Mohamed Cheikh Bella : Imaâchar est une fête collective ancrée dans la tradition locale depuis des siècles. Son origine n’est pas nettement connue ! Certains l’imputent à un vieux rituel religieux (judéo-musulman) ou superstitieux, d’autres l’associent à une coutume païenne… De toute façon, cette tradition fêtée par la population tiznitie étant héritée des ancêtres depuis la nuit des temps, rassemble des éléments alliant des apports culturels et des inspirations superstitieuses provenant de toutes ces sources. Pour les populations l’ayant adoptée, c’est un moment de détente et d’amusement après une saison ardue de labour et de moisson. Les jeunes des villages s’affublent, en cette période d’Achoura, de peaux de mouton et de chèvre; les visages sont déguisés notamment de têtes de bétail ou de marques effrayantes.
La marche en groupements de ces acteurs déguisés se fait pendant la nuit. Dans l’imaginaire collectif, c’est le moment où les revenants sévissent sur terre parmi les survivants. C’est, somme toute, dans le but de susciter la frayeur parmi les spectateurs et donc assurer un meilleur divertissement. Mais aussi pour éviter d’identifier ces acteurs populaires.
Ces spectacles ne sont pas vains ou dénués de sens; lors de cette représentation théâtrale populaire, les Imaâchar bénéficient ainsi d’une large « licence » pour dénoncer les injustices sociales et en tancer les responsables en plein public sans crainte de se faire reconnaître. C’est un moment de revanche sur la répression et abus de pouvoir. Autant dire un moyen de régulation sociale et de maintien de la paix… un exutoire purgatoire… pour éviter les contestations sociales et la Fitna. Voilà pourquoi ces manifestations ont été interdites pour un certain temps par les autorités.
Comment vous est venue l’idée de travailler à travers l’Association Issmoun cette thématique de l’art de la représentation théâtrale populaire, en l’occurrence Imaâchar ?
Imaâchar était célébrée d’une manière désorganisée dans les villages ruraux de la région de Tiznit. Cette fête, ces derniers temps, n’offre plus l’image qui se doit de ce rite populaire didactique si l’on peut le dire. Elle est même en déclin : elle se compromet et perd de son originalité. Au point qu’elle s’est réduite à une triste occasion/prétexte de s’adonner à la collecte d’aumône par nos enfants. Une vile habitude qu’il ne faut pas tolérer. Etant conscient de l’importance de ce patrimoine immatériel et des dangers menaçant sa pérennité, nous avons décidé de créer ainsi un cadre associatif pouvant nous permettre de ressusciter ce legs.
Comment se décline alors votre approche pour la résurgence de cet héritage patrimonial ?
Lorsque nous avons décidé de nous plancher sur cette thématique, nous nous sommes évertués à rétablir d’abord les attendus étymologiques de l’appellation de cet événement social.

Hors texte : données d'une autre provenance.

(* ===== verification/GoError.v ===== *)
(** * GoError: Go error values

    An error is one a library outside the program made, a fresh one
    ([fmt.Errorf] or [errors.New] without [%w]), or one the program wrapped with
    [fmt.Errorf("prefix: %w", err)]. *)
From S2P Require Import Prelude.

(** The errors of the libraries: opaque values with a message. *)
Class ForeignErrors := {
  ext_error : Type;
  ext_message : ext_error -> string;
}.

Section Errors.
Context `{FE : ForeignErrors}.

Inductive error : Type :=
| Foreign (e : ext_error)
| New (msg : string)
| Wrap (prefix : string) (e : error).

(** [err.Error()] *)
Fixpoint Error (e : error) : string :=
  match e with
  | Foreign e => ext_message e
  | New msg => msg
  | Wrap prefix e => prefix +:+ ": " +:+ Error e
  end.

(** [errors.Unwrap] down to the innermost error. *)
Fixpoint cause (e : error) : error :=
  match e with Wrap _ e => cause e | _ => e end.

(** The [fmt.Errorf] prefixes, outermost first. *)
Fixpoint prefixes (e : error) : list string :=
  match e with Wrap p e => p :: prefixes e | _ => [] end.

(** The message is the prefixes, in order, before the cause's message. *)
Lemma Error_prefixes e :
  Error e = foldr (fun p m => p +:+ ": " +:+ m) (Error (cause e)) (prefixes e).
Proof. induction e as [e|m|p e IH]; simpl; [done..|by rewrite <- IH]. Qed.
End Errors.
(* ===== verification/DeepCopy.v ===== *)
(** * DeepCopy: the generated deep copies (zz_generated.deepcopy.go)

    The memory representation of the API objects, with their slices and
    pointers as references into a heap, and the methods DeepCopyInto, DeepCopy
    and DeepCopyObject that controller-gen generates for them.  A method
    [func (in *T) DeepCopyInto(out *T)] is [T_DeepCopyInto in], from the struct
    [*in] to the struct left in [*out]; the two do not overlap.  The structs of
    the Kubernetes libraries and their own DeepCopyInto methods are the fields
    of the classes [LibraryTypes], [LibraryShapes] and [LibraryCopies]; the
    program embeds them but does not define them. *)
From S2P Require Import Prelude ApiTypes GoHeap.

#[local] Open Scope heap_scope.

(** ** Library structs *)

(** Their representations, with zero values, and the cells they refer to.
    [Time_ref] represents a non-nil [*metav1.Time]. *)
Class LibraryTypes := {
  ObjectMeta_rep : Type;
  ListMeta_rep : Type;
  LabelSelector_rep : Type;
  RawExtension_rep : Type;
  Condition_rep : Type;
  Time_ref : Type;
  library_cell : Type;
  zero_ObjectMeta :: Zero ObjectMeta_rep;
  zero_ListMeta :: Zero ListMeta_rep;
  zero_LabelSelector :: Zero LabelSelector_rep;
  zero_RawExtension :: Zero RawExtension_rep;
  zero_Condition :: Zero Condition_rep;
  ListMeta_value : Type;
}.

(** ** The program's structs *)

Section Structs.
Context {L : LibraryTypes}.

De ce fait, nous avons procédé à la décortication sémantique du vocable le désignant pour mieux appréhender sa genèse. Avant de passer à l’exploration des mécanismes guidant ses pratiques rituelles dans le but de relever les objectifs derrière l’instauration d’Imaâchar. Nous avons alors compris que ce dernier est un réceptacle qui regorge d’un savoir-faire populaire extraordinaire.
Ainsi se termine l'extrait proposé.